→ ACTIVITY: Entries follow. Give back exactly the lines starting at the one containing "Definition mainStep (best" and ending at the one containing "Definition mainSubfieldOf (c", and no other lines.

→ Source records:
Segment Open

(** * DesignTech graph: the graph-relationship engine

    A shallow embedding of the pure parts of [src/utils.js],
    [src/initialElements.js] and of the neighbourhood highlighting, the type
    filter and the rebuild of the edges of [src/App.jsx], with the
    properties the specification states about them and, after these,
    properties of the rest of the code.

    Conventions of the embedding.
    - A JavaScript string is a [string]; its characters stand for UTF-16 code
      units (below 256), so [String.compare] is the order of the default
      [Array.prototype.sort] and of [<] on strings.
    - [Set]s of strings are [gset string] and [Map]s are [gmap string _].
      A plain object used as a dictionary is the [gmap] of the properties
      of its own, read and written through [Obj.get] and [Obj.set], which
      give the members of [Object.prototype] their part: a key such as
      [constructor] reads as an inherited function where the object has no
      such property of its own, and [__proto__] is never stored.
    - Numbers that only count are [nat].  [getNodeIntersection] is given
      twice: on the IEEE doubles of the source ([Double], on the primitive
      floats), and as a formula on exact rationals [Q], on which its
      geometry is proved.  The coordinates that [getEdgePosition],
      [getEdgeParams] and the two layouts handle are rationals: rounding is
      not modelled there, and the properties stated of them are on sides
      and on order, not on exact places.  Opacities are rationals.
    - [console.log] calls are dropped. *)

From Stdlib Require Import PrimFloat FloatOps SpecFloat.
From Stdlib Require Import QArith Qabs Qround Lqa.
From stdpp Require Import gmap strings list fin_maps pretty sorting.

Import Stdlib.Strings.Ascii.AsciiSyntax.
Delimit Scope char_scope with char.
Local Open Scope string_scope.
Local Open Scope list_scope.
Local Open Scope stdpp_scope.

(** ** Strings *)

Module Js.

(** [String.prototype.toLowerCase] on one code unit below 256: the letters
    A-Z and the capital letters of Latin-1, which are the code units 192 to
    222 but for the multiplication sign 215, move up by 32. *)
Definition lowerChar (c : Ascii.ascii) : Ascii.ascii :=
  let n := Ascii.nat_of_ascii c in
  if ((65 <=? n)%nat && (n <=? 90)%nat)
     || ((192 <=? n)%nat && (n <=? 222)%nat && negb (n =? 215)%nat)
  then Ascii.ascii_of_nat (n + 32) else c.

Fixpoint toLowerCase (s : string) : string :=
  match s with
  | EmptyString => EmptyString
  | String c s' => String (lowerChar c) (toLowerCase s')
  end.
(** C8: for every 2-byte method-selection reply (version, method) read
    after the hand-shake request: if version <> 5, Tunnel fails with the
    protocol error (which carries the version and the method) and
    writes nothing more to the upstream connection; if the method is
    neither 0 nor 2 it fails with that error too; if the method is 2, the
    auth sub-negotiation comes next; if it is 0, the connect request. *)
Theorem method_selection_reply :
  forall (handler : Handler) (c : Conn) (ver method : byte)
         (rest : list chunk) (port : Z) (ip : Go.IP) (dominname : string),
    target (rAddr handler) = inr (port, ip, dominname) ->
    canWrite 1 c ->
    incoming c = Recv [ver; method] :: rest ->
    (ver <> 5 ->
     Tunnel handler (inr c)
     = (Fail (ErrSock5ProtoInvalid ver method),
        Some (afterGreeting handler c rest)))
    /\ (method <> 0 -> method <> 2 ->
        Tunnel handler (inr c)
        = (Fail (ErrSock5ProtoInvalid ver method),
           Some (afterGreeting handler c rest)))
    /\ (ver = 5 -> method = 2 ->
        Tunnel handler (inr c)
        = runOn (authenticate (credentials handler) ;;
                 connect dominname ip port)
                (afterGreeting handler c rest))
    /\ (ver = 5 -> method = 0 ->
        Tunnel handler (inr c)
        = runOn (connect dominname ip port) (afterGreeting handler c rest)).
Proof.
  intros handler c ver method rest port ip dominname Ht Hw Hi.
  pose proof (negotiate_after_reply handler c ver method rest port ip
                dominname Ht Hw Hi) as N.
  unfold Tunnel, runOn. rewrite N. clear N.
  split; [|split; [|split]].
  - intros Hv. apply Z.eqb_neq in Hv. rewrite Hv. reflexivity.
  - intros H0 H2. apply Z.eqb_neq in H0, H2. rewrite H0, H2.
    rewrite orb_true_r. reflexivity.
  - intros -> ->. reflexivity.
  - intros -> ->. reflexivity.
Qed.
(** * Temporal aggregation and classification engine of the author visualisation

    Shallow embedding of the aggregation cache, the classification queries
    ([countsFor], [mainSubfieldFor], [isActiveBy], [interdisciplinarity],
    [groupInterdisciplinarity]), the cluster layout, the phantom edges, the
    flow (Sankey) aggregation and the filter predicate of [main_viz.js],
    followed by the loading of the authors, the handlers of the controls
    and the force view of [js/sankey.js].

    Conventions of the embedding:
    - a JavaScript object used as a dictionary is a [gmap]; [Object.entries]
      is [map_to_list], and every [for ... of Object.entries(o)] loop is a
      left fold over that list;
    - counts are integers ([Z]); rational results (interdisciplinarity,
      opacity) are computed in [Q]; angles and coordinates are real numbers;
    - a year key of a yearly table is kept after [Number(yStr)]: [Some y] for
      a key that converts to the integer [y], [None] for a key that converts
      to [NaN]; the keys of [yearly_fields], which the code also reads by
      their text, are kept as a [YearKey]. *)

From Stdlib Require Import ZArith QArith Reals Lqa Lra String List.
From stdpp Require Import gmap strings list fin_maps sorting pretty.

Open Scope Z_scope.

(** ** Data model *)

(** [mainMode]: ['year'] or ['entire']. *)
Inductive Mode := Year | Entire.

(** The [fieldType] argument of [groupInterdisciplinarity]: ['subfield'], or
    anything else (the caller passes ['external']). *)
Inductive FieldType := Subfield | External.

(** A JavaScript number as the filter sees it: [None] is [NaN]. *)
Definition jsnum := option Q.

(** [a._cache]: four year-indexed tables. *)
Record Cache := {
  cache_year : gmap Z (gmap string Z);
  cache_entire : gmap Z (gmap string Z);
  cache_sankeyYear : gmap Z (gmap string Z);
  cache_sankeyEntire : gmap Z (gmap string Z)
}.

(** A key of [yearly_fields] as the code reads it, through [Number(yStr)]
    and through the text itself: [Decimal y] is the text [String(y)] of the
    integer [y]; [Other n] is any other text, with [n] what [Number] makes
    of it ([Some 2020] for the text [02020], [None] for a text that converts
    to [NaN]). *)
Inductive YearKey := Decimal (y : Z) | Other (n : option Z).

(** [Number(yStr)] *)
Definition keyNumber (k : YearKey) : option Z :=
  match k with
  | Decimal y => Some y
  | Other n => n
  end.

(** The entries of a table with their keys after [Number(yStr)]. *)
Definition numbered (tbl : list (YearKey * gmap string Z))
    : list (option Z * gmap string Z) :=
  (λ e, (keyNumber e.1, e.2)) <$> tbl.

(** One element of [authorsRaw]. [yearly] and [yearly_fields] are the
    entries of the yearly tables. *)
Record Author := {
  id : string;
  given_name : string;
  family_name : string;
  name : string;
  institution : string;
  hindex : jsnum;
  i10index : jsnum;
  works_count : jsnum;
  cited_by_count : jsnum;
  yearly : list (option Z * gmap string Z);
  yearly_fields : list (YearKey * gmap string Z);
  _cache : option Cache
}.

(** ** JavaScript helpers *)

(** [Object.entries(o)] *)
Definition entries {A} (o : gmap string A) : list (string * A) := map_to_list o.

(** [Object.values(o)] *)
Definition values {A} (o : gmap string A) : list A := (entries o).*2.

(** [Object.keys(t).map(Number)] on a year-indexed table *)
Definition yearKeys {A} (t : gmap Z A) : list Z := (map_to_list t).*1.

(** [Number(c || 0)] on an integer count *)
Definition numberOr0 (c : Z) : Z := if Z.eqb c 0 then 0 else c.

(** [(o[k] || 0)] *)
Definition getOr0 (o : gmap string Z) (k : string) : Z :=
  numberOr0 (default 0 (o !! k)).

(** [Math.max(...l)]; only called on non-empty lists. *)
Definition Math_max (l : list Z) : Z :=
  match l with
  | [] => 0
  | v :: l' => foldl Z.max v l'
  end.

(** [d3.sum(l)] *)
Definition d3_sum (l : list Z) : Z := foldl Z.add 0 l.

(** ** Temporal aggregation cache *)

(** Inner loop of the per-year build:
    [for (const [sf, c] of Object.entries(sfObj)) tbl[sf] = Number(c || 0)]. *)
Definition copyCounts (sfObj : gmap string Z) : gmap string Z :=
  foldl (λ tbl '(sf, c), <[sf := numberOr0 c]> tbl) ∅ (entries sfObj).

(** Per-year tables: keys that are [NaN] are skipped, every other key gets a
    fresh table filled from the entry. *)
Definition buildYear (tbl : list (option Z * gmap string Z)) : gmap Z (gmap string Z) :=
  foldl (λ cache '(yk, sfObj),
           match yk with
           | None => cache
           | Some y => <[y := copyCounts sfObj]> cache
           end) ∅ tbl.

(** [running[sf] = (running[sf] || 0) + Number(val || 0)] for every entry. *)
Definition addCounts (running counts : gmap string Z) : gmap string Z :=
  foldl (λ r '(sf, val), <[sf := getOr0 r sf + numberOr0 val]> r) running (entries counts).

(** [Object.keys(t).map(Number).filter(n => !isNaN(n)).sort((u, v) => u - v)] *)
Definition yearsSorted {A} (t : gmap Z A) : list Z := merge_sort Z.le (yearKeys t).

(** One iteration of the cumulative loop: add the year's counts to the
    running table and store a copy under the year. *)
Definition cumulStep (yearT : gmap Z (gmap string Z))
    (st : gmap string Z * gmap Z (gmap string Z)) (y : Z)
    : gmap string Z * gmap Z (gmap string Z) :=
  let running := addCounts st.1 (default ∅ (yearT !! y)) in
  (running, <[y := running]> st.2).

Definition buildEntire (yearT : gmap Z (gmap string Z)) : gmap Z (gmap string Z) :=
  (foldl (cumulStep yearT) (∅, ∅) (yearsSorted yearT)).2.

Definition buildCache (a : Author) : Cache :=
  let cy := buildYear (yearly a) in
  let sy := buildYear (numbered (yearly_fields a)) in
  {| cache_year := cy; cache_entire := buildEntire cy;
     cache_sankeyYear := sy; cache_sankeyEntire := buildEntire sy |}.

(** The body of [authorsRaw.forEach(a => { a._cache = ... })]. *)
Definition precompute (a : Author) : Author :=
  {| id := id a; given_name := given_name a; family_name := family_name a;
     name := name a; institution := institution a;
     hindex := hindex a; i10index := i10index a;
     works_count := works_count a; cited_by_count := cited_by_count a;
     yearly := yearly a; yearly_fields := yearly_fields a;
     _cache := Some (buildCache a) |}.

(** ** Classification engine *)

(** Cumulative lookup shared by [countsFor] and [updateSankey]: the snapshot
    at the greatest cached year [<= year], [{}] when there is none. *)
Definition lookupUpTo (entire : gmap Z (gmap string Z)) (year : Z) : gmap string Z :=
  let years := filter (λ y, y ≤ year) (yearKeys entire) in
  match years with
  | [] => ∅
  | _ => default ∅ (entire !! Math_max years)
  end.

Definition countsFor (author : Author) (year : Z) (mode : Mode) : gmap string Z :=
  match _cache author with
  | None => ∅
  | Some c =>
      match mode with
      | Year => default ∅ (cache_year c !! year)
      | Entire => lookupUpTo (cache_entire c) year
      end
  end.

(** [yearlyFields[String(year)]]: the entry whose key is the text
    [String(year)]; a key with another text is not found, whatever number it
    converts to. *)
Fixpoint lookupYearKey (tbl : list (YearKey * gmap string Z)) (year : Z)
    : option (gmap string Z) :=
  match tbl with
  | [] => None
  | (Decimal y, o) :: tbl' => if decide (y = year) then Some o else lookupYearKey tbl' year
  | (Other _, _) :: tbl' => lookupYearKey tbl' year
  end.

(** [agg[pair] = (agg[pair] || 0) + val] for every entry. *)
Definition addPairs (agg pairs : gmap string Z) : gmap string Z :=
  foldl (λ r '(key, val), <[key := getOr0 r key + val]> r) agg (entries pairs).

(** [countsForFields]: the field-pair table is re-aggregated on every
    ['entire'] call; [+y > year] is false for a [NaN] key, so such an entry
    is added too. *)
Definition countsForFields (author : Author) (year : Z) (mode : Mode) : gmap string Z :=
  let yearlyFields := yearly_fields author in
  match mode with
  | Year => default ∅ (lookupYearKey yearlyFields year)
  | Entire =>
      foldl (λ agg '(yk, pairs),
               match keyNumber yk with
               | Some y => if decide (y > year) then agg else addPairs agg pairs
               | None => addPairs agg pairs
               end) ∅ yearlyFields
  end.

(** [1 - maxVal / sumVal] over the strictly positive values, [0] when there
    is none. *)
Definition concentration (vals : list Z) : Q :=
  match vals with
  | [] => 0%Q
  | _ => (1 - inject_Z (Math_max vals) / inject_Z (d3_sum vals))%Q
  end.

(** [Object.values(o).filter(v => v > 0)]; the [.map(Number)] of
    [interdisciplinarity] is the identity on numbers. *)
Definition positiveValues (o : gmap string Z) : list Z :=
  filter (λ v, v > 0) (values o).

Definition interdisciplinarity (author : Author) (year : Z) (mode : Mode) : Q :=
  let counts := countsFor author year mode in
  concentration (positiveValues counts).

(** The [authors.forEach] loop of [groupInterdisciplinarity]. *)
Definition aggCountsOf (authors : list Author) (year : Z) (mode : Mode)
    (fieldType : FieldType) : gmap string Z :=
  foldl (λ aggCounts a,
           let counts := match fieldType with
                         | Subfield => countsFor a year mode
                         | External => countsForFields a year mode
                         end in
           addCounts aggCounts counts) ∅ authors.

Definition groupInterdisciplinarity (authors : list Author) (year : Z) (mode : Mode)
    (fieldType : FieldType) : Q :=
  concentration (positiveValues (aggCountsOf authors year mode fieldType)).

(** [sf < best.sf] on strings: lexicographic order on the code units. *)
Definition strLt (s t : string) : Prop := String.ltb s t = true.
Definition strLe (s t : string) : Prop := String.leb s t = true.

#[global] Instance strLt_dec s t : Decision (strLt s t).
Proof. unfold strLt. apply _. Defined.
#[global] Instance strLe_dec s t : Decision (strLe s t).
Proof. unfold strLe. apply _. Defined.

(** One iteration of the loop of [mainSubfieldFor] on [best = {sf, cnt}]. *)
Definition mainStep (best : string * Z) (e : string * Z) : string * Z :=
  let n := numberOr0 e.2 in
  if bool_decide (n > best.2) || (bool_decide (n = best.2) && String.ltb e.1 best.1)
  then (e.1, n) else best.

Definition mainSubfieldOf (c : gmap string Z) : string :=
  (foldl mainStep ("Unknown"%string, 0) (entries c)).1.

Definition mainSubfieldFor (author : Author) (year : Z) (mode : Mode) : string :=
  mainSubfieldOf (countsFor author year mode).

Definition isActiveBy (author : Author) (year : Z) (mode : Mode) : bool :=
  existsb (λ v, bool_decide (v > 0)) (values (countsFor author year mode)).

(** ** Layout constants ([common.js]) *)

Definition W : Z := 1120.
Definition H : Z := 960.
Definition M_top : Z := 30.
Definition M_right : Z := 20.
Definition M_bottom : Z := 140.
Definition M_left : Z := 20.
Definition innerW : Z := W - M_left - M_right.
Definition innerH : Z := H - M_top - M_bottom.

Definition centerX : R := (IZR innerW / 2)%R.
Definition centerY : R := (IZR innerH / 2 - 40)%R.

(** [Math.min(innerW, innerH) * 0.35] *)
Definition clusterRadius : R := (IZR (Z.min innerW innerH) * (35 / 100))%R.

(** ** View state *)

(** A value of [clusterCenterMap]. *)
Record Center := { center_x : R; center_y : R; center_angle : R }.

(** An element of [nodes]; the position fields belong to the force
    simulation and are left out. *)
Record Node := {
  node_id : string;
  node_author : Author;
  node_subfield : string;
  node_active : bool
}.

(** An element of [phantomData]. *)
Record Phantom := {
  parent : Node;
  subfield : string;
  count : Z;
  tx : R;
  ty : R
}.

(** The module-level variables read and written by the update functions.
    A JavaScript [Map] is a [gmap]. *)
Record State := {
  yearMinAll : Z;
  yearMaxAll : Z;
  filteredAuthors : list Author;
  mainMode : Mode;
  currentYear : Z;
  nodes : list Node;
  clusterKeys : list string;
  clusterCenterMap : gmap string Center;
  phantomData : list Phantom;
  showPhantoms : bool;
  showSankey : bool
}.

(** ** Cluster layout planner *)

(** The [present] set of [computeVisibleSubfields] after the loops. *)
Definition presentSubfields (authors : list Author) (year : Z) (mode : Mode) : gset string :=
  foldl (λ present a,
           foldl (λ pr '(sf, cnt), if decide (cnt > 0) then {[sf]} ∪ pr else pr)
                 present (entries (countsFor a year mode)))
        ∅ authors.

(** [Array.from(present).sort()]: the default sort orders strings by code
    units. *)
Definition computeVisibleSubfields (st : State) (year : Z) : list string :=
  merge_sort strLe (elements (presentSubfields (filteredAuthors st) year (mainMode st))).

Segment Closed

→ ANSWER TO THE PROBLEM:
Definition mainStep (best : string * Z) (e : string * Z) : string * Z :=
  let n := numberOr0 e.2 in
  if bool_decide (n > best.2) || (bool_decide (n = best.2) && String.ltb e.1 best.1)
  then (e.1, n) else best.

Definition mainSubfieldOf (c : gmap string Z) : string :=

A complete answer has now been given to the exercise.